■ EXERCISE DETAILS ■
Locate every line in the records below that contains the word "replacement", and copy each one.

==========

Definition encode_event_fields (b : ThreadEventBody) (h : CanonicalHasher) : CanonicalHasher :=
  match b with
  | ThreadCreated source workspace parent =>
      h |> encode_canonical source |> encode_canonical workspace |> encode_canonical parent
  | ThreadNameSet name => h |> encode_canonical name
  | ThreadSummarySet summary => h |> encode_canonical summary
  | ThreadArchived archived => h |> encode_canonical archived
  | ThreadWorkspaceSet workspace => h |> encode_canonical workspace
  | TurnStarted turn_id mode => h |> encode_canonical turn_id |> encode_canonical mode
  | TurnExecutionContextCaptured turn_id context =>
      h |> encode_canonical turn_id |> encode_canonical context
  | NativeAgentEventRecorded agent_sequence event_id turn_id route payload =>
      h |> encode_canonical agent_sequence |> encode_canonical event_id
        |> encode_canonical turn_id |> encode_canonical route |> encode_canonical payload
  | TranscriptItemCreated item_id turn_id item_kind content =>
      h |> encode_canonical item_id |> encode_canonical turn_id
        |> encode_canonical item_kind |> encode_canonical content
  | TranscriptItemFinalized item_id content =>
      h |> encode_canonical item_id |> encode_canonical content
  | TranscriptItemCancelled item_id reason =>
      h |> encode_canonical item_id |> encode_canonical reason
  | TurnCompleted turn_id => h |> encode_canonical turn_id
  | TurnAborted turn_id reason => h |> encode_canonical turn_id |> encode_canonical reason
  | TurnFailed turn_id error_code message =>
      h |> encode_canonical turn_id |> encode_canonical error_code |> encode_canonical message
  | ModelContextBaselineReplaced basis summary retained =>
      h |> encode_canonical basis |> encode_canonical summary |> encode_canonical retained
  | ModelContextSnapshotReplaced basis snapshot =>
      h |> encode_canonical basis |> encode_canonical snapshot
  | ModelContextRolledBack user_turns => h |> encode_canonical user_turns
  | TranscriptHeadMoved from to reason =>
      h |> encode_canonical from |> encode_canonical to |> encode_canonical reason
  | ContentRedacted item_id replacement reason =>
      h |> encode_canonical item_id |> encode_canonical replacement |> encode_canonical reason
  | ExternalHistoryImported format fingerprint importer_id importer_version count warnings source =>
      h |> encode_canonical format |> encode_canonical fingerprint
        |> encode_canonical importer_id |> encode_canonical importer_version
        |> encode_canonical count |> encode_canonical warnings |> encode_canonical source
  | OpaqueImportedEvent format original_type payload =>
      h |> encode_canonical format |> encode_canonical original_type |> encode_canonical payload
  | ModelContextItemRecorded item_id turn_id content =>
      h |> encode_canonical item_id |> encode_canonical turn_id |> encode_canonical content
  | TurnCostRecorded cost_micros => h |> encode_canonical cost_micros
  | ThreadResumeConfigSet model model_provider reasoning_effort =>
      h |> encode_canonical model |> encode_canonical reasoning_effort
        |> encode_trailing model_provider
  | ThreadDynamicToolsSet tools => h |> encode_canonical tools
  | ThreadPreviewSet preview first => h |> encode_canonical preview |> encode_canonical first
  | AgentEventMetadataReconciled generation => h |> encode_canonical generation
  | AgentEventTimelineReconciled generation created updated =>
      h |> encode_canonical generation |> encode_canonical created |> encode_canonical updated
  end.

#[export] Instance encode_event_body : CanonicalEncode ThreadEventBody := {|
  encode_canonical b h := h |> encode_canonical (type_name b) |> encode_event_fields b |}.

(** * The event envelope *)

Record ThreadEventEnvelope := {
  ev_schema_version : u32;
  ev_thread_id : ThreadId;
  ev_revision : ThreadRevision;
  ev_event_id : EventId;
  ev_batch_id : BatchId;
  ev_sequence : u32;
  ev_recorded_at_unix_ms : i64;
  ev_actor : ThreadActor;
  ev_correlation_id : option string;
  ev_causation_id : option EventId;
  ev_body : ThreadEventBody;
  ev_payload_digest : Digest;
  ev_previous_record_digest : Digest;
  ev_record_digest : Digest
}.

#[export] Instance thread_event_envelope_eq_dec : EqDecision ThreadEventEnvelope.
Proof. solve_decision. Defined.

Record NewThreadEvent := {
  ne_thread_id : ThreadId;
  ne_revision : ThreadRevision;
  ne_event_id : EventId;
  ne_batch_id : BatchId;
  ne_sequence : u32;
  ne_recorded_at_unix_ms : i64;
  ne_actor : ThreadActor;
  ne_correlation_id : option string;
  ne_causation_id : option EventId;
  ne_body : ThreadEventBody;
  ne_previous_record_digest : Digest
}.

(** The message hashed by [compute_record_digest]. *)
Definition record_hasher (e : ThreadEventEnvelope) : CanonicalHasher :=
  hasher_domain EVENT_RECORD_DOMAIN
    |> encode_canonical (ev_schema_version e)
    |> encode_canonical (ev_thread_id e)
    |> encode_canonical (ev_revision e)
    |> encode_canonical (ev_event_id e)
    |> encode_canonical (ev_batch_id e)
    |> encode_canonical (ev_sequence e)
    |> encode_canonical (ev_recorded_at_unix_ms e)
    |> encode_canonical (ev_actor e)
    |> encode_canonical (ev_correlation_id e)
    |> encode_canonical (ev_causation_id e)
    |> encode_canonical (ev_payload_digest e)
    |> encode_canonical (ev_previous_record_digest e).

Definition compute_record_digest `{External} (e : ThreadEventEnvelope) : Digest :=
  hasher_finish (record_hasher e).

Definition payload_digest_of `{External} (b : ThreadEventBody) : Digest :=
  canonical_digest EVENT_PAYLOAD_DOMAIN b.

Definition with_record_digest (d : Digest) (e : ThreadEventEnvelope) : ThreadEventEnvelope := {|
  ev_schema_version := ev_schema_version e;
  ev_thread_id := ev_thread_id e;
  ev_revision := ev_revision e;
  ev_event_id := ev_event_id e;
  ev_batch_id := ev_batch_id e;
  ev_sequence := ev_sequence e;
  ev_recorded_at_unix_ms := ev_recorded_at_unix_ms e;
  ev_actor := ev_actor e;
  ev_correlation_id := ev_correlation_id e;
  ev_causation_id := ev_causation_id e;
  ev_body := ev_body e;
  ev_payload_digest := ev_payload_digest e;
  ev_previous_record_digest := ev_previous_record_digest e;
  ev_record_digest := d
|}.

Definition envelope_new `{External} (event : NewThreadEvent) : ThreadEventEnvelope :=
  let envelope := {|
    ev_schema_version := THREAD_STORE_SCHEMA_VERSION;
    ev_thread_id := ne_thread_id event;
    ev_revision := ne_revision event;
    ev_event_id := ne_event_id event;
    ev_batch_id := ne_batch_id event;
    ev_sequence := ne_sequence event;
    ev_recorded_at_unix_ms := ne_recorded_at_unix_ms event;
    ev_actor := ne_actor event;
    ev_correlation_id := ne_correlation_id event;
    ev_causation_id := ne_causation_id event;
    ev_body := ne_body event;
    ev_payload_digest := payload_digest_of (ne_body event);
    ev_previous_record_digest := ne_previous_record_digest event;
    ev_record_digest := DIGEST_ZERO
  |} in
  with_record_digest (compute_record_digest envelope) envelope.

Definition has_valid_digests `{External} (e : ThreadEventEnvelope) : bool :=
  bool_decide (ev_payload_digest e = payload_digest_of (ev_body e))
  && bool_decide (ev_record_digest e = compute_record_digest e).

(** * Laws *)

#[export] Instance prefix_free_actor : PrefixFree ThreadActor.
Proof.
  split; [split; intros [] h; encodes encode_actor; by canonical|].
  intros [] [] r s; encodes encode_actor; canonical; intros Hf E; split_fields; done.
Qed.

#[export] Instance prefix_free_content_ref : PrefixFree ContentRef.
Proof.
  split; [split; intros [] h; encodes encode_content_ref; by canonical|].
  intros [] [] r s; encodes encode_content_ref; canonical; intros Hf E; split_fields; done.
Qed.

#[export] Instance prefix_free_item_kind : PrefixFree TranscriptItemKind.
Proof.
  split; [split; intros [] h; encodes encode_item_kind; by canonical|].
  intros [] [] r s; encodes encode_item_kind; cbn [item_kind_tag]; canonical;
    intros Hf E; split_fields; done.
Qed.

#[export] Instance prefix_free_route : PrefixFree AgentEventRoute.
Proof.
  split; [split; intros [] h; encodes encode_route; by canonical|].
  intros [] [] r s; encodes encode_route; cbn [route_tag]; canonical;
    intros Hf E; split_fields; done.
Qed.

#[export] Instance prefix_free_abort_reason : PrefixFree TurnAbortReason.
Proof.
  split; [split; intros [] h; encodes encode_abort_reason; by canonical|].
  intros [] [] r s; encodes encode_abort_reason; canonical; intros Hf E; split_fields; done.
Qed.

Definition trailing_bytes (provider : option string) : bytes :=
  match provider with Some p => canonical_bytes p | None => [] end.

Lemma hashed_trailing p h : hashed (encode_trailing p h) = hashed h ++ trailing_bytes p.
Proof. destruct p; cbn [encode_trailing trailing_bytes]; [apply lawful|by rewrite app_nil_r]. Qed.

Lemma length_string_encoding (p : string) : (8 <= length (canonical_bytes p))%nat.
Proof. encodes encode_string. canonical. unfold prefixed. rewrite length_app, length_le_bytes. lia. Qed.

==========

■ RESPONSE BOX ■
  | ContentRedacted item_id replacement reason =>
      h |> encode_canonical item_id |> encode_canonical replacement |> encode_canonical reason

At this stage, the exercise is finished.